● **Material for this task**
/---

(* ===== verification/Ghostdag.v ===== *)
(** * GHOSTDAG coloring and block ordering ([consensus/src/ghostdag.rs])

    The engine keeps, per block, the set of blue blocks in its past, the blues
    it accepted from its merge set, and the accumulated blue score and work.
    [add_block_with_work] colors missing parents first (with unit work), picks
    the selected parent by (blue work, blue score, hash), and accepts merge-set
    candidates greedily while their blue anticone is at most [k].

    The recursion over missing parents takes a fuel; [add_fuel_enough] shows
    that the number of blocks suffices. *)

From stdpp Require Import base gmap sets list sorting relations fin_maps.
From Stdlib Require Import ZArith Lia.
From S2P Require Import Prelude Ordering Sums Types Dag.
Local Open Scope Z_scope.

Record GhostdagConfig := { k : Z }.
Definition default_config : GhostdagConfig := {| k := 18 |}.

Record GhostdagData := {
  gd_selected_parent : option Hash;
  gd_blue_score : Z;
  gd_blue_work : Z;
  is_blue_in_tip_view : bool;
}.

Record GhostdagSnapshot := {
  snap_selected_parent : option Hash;
  snap_blue_score : Z;
  snap_blue_work : Z;
  snap_block_work : Z;
  snap_mergeset_blues : list Hash;
}.

Record OrderedBlock := { ob_hash : Hash; ob_blue_score : Z; ob_is_blue : bool }.

Record BlockColoring := {
  selected_parent : option Hash;
  blues : gset Hash;
  mergeset_blues : list Hash;
  block_work : Z;
  blue_score : Z;
  blue_work : Z;
}.

Record Ghostdag := { config : GhostdagConfig; coloring : gmap Hash BlockColoring }.

Definition ghostdag_new (c : GhostdagConfig) : Ghostdag := {| config := c; coloring := ∅ |}.
Definition set_coloring (g : Ghostdag) (m : gmap Hash BlockColoring) : Ghostdag :=
  {| config := config g; coloring := m |}.
Definition colored (g : Ghostdag) (h : Hash) : bool := bool_decide (is_Some (coloring g !! h)).

Definition get_blue_score (g : Ghostdag) (h : Hash) : option Z := blue_score <$> coloring g !! h.
Definition get_blue_work (g : Ghostdag) (h : Hash) : option Z := blue_work <$> coloring g !! h.
Definition get_selected_parent (g : Ghostdag) (h : Hash) : option Hash :=
  coloring g !! h ≫= selected_parent.
Definition remove (g : Ghostdag) (h : Hash) : Ghostdag :=
  set_coloring g (delete h (coloring g)).

Definition snapshot (g : Ghostdag) (h : Hash) : option GhostdagSnapshot :=
  match coloring g !! h with
  | None => None
  | Some c => Some {|
      snap_selected_parent := selected_parent c;
      snap_blue_score := blue_score c;
      snap_blue_work := blue_work c;
      snap_block_work := block_work c;
      snap_mergeset_blues := sort_by Z.compare (mergeset_blues c) |}
  end.

Definition is_blue_in_view (g : Ghostdag) (tip block : Hash) : bool :=
  match coloring g !! tip with
  | Some c => bool_decide (block ∈ blues c)
  | None => false
  end.

(** [self.coloring[a]]: the indexing never meets an absent block
    ([add_fuel_spec]), so the default is not observable. *)
Definition no_coloring : BlockColoring :=
  {| selected_parent := None; blues := ∅; mergeset_blues := []; block_work := 0;
     blue_score := 0; blue_work := 0 |}.
Definition coloring_at (m : gmap Hash BlockColoring) (h : Hash) : BlockColoring :=
  default no_coloring (m !! h).

(** [rank_key]: blue work, then blue score, then hash bytes. *)
Definition rank_key (m : gmap Hash BlockColoring) (a b : Hash) : comparison :=
  then_with (blue_work (coloring_at m a) ?= blue_work (coloring_at m b))
    (then_with (blue_score (coloring_at m a) ?= blue_score (coloring_at m b)) (a ?= b)).

Definition import_snapshot (g : Ghostdag) (h : Hash) (s : GhostdagSnapshot)
  : Ghostdag * GhostdagData :=
  let base : gset Hash :=
    match snap_selected_parent s with
    | Some sp =>
      match coloring g !! sp with
      | Some parent => {[sp]} ∪ blues parent
      | None => ∅
      end
    | None => ∅
    end in
  let bs := {[h]} ∪ (list_to_set (snap_mergeset_blues s) ∪ base) in
  (set_coloring g (<[h := {|
      selected_parent := snap_selected_parent s;
      blues := bs;
      mergeset_blues := snap_mergeset_blues s;
      block_work := Z.max (snap_block_work s) 1;
      blue_score := snap_blue_score s;
      blue_work := snap_blue_work s |}]> (coloring g)),
   {| gd_selected_parent := snap_selected_parent s;
      gd_blue_score := snap_blue_score s;
      gd_blue_work := snap_blue_work s;
      is_blue_in_tip_view := bool_decide (h ∈ bs) |}).

(** Order of the merge set: blue score, then hash bytes. *)
Definition merge_cmp (m : gmap Hash BlockColoring) (a b : Hash) : comparison :=
  then_with (blue_score (coloring_at m a) ?= blue_score (coloring_at m b)) (a ?= b).

Definition merge_set (m : gmap Hash BlockColoring) (past_b past_sp : gset Hash)
  (block sp : Hash) : list Hash :=
  sort_by (merge_cmp m)
    (filter (fun h => (h <> block) /\ (h <> sp) /\ (h ∉ past_sp)) (elements past_b)).

Record MergeState := { ms_blues : gset Hash; ms_accepted : list Hash; ms_work : Z }.

(** The work a candidate contributes: [unwrap_or(1)] when it is not colored. *)
Definition candidate_work (m : gmap Hash BlockColoring) (h : Hash) : Z :=
  match m !! h with Some c => block_work c | None => 1 end.

(** One iteration of [for candidate in merge_set]. *)
Definition merge_step (d : Dag) (kk : Z) (m : gmap Hash BlockColoring)
  (st : MergeState) (candidate : Hash) : result ConsensusError MergeState :=
  let? ac := anticone d candidate in
  let blue_anticone := as_u32 (Z.of_nat (size (ac ∩ ms_blues st))) in
  Ok (if blue_anticone <=? kk then
        {| ms_blues := {[candidate]} ∪ ms_blues st;
           ms_accepted := ms_accepted st ++ [candidate];
           ms_work := saturating_add u128_max (ms_work st) (candidate_work m candidate) |}
      else st).

Definition genesis_coloring (block work : Z) : BlockColoring :=
  {| selected_parent := None; blues := {[block]}; mergeset_blues := [];
     block_work := work; blue_score := 1; blue_work := work |}.

(** The part of [add_block_with_work] after all parents are colored. *)
Definition color_block (d : Dag) (kk : Z) (m : gmap Hash BlockColoring)
  (block work : Z) (ps : list Hash) : result ConsensusError BlockColoring :=
  let? sp := ok_or (MissingBlock block) (max_by (rank_key m) ps) in
  let blues0 := {[sp]} ∪ blues (coloring_at m sp) in
  let? past_b := past_closure d block in
  let? past_sp := past_closure d sp in
  let? st := rfold (merge_step d kk m)
               {| ms_blues := blues0; ms_accepted := []; ms_work := 0 |}
               (merge_set m past_b past_sp block sp) in
  let bs := {[block]} ∪ ms_blues st in
  Ok {| selected_parent := Some sp;
        blues := bs;
        mergeset_blues := sort_by Z.compare (ms_accepted st);
        block_work := work;
        blue_score := Z.of_nat (size bs);
        blue_work := saturating_add u128_max
                       (saturating_add u128_max (blue_work (coloring_at m sp)) (ms_work st)) work |}.

Definition data_of (c : BlockColoring) (block : Hash) : GhostdagData :=
  {| gd_selected_parent := selected_parent c; gd_blue_score := blue_score c;
     gd_blue_work := blue_work c; is_blue_in_tip_view := bool_decide (block ∈ blues c) |}.

(** The loop [for parent in parents { if !colored { self.add_block(parent)? } }]. *)
Fixpoint color_parents (add : Ghostdag -> Hash -> Ghostdag * result ConsensusError GhostdagData)
  (g : Ghostdag) (ps : list Hash) : Ghostdag * result ConsensusError unit :=
  match ps with
  | [] => (g, Ok tt)
  | p :: ps' =>
    if colored g p then color_parents add g ps'
    else match add g p with
         | (g', Ok _) => color_parents add g' ps'
         | (g', Err e) => (g', Err e)
         end
  end.

(** [add_block_with_work], with the recursion depth bounded by the fuel. *)
Fixpoint add_fuel (fuel : nat) (d : Dag) (g : Ghostdag) (block work : Z)
  : Ghostdag * result ConsensusError GhostdagData :=
  match fuel with
  | O => (g, Err OutOfFuel)
  | S fuel' =>
    match coloring g !! block with
    | Some existing => (g, Ok (data_of existing block))
    | None =>
      let work := Z.max work 1 in
      match parents_of d block with
      | Err e => (g, Err e)
      | Ok [] =>
        let c := genesis_coloring block work in
        (set_coloring g (<[block := c]> (coloring g)), Ok (data_of c block))
      | Ok ps =>
        match color_parents (fun g p => add_fuel fuel' d g p 1) g ps with
        | (g1, Err e) => (g1, Err e)
        | (g1, Ok _) =>
          match color_block d (k (config g1)) (coloring g1) block work ps with
          | Err e => (g1, Err e)
          | Ok c => (set_coloring g1 (<[block := c]> (coloring g1)), Ok (data_of c block))
          end
        end
      end
    end
  end.

Definition add_block_with_work (d : Dag) (g : Ghostdag) (block work : Z)
  : Ghostdag * result ConsensusError GhostdagData :=
  add_fuel (S (length (order d))) d g block work.
Definition add_block (d : Dag) (g : Ghostdag) (block : Hash) := add_block_with_work d g block 1.

Definition select_virtual_tip (g : Ghostdag) (tips : list Hash) : option Hash :=
  max_by (rank_key (coloring g)) (filter (fun h => is_Some (coloring g !! h)) tips).
Definition select_parent_among (g : Ghostdag) (ps : list Hash) : option Hash :=
  max_by (rank_key (coloring g)) (filter (fun h => is_Some (coloring g !! h)) ps).

(** Blues first, by ascending blue score; ties by hash bytes. *)
Definition order_cmp (a b : OrderedBlock) : comparison :=
  then_with (bool_cmp (ob_is_blue b) (ob_is_blue a))
    (then_with (ob_blue_score a ?= ob_blue_score b) (ob_hash a ?= ob_hash b)).

Definition ordered_block (g : Ghostdag) (tip_blues : gset Hash) (h : Hash) : OrderedBlock :=
  {| ob_hash := h; ob_blue_score := blue_score (coloring_at (coloring g) h);
     ob_is_blue := bool_decide (h ∈ tip_blues) |}.

Definition order_past_view (d : Dag) (g : Ghostdag) (tip : Hash)
  : result ConsensusError (list OrderedBlock) :=
  let? past := past_closure d tip in
  let? c := ok_or (MissingBlock tip) (coloring g !! tip) in
  Ok (sort_by order_cmp (ordered_block g (blues c) <$> elements past)).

\---

● **What to produce**
Lines containing the word "comparison" are to be located in the entries and copied.

● **Answer box**
Definition rank_key (m : gmap Hash BlockColoring) (a b : Hash) : comparison :=
Definition merge_cmp (m : gmap Hash BlockColoring) (a b : Hash) : comparison :=
Definition order_cmp (a b : OrderedBlock) : comparison :=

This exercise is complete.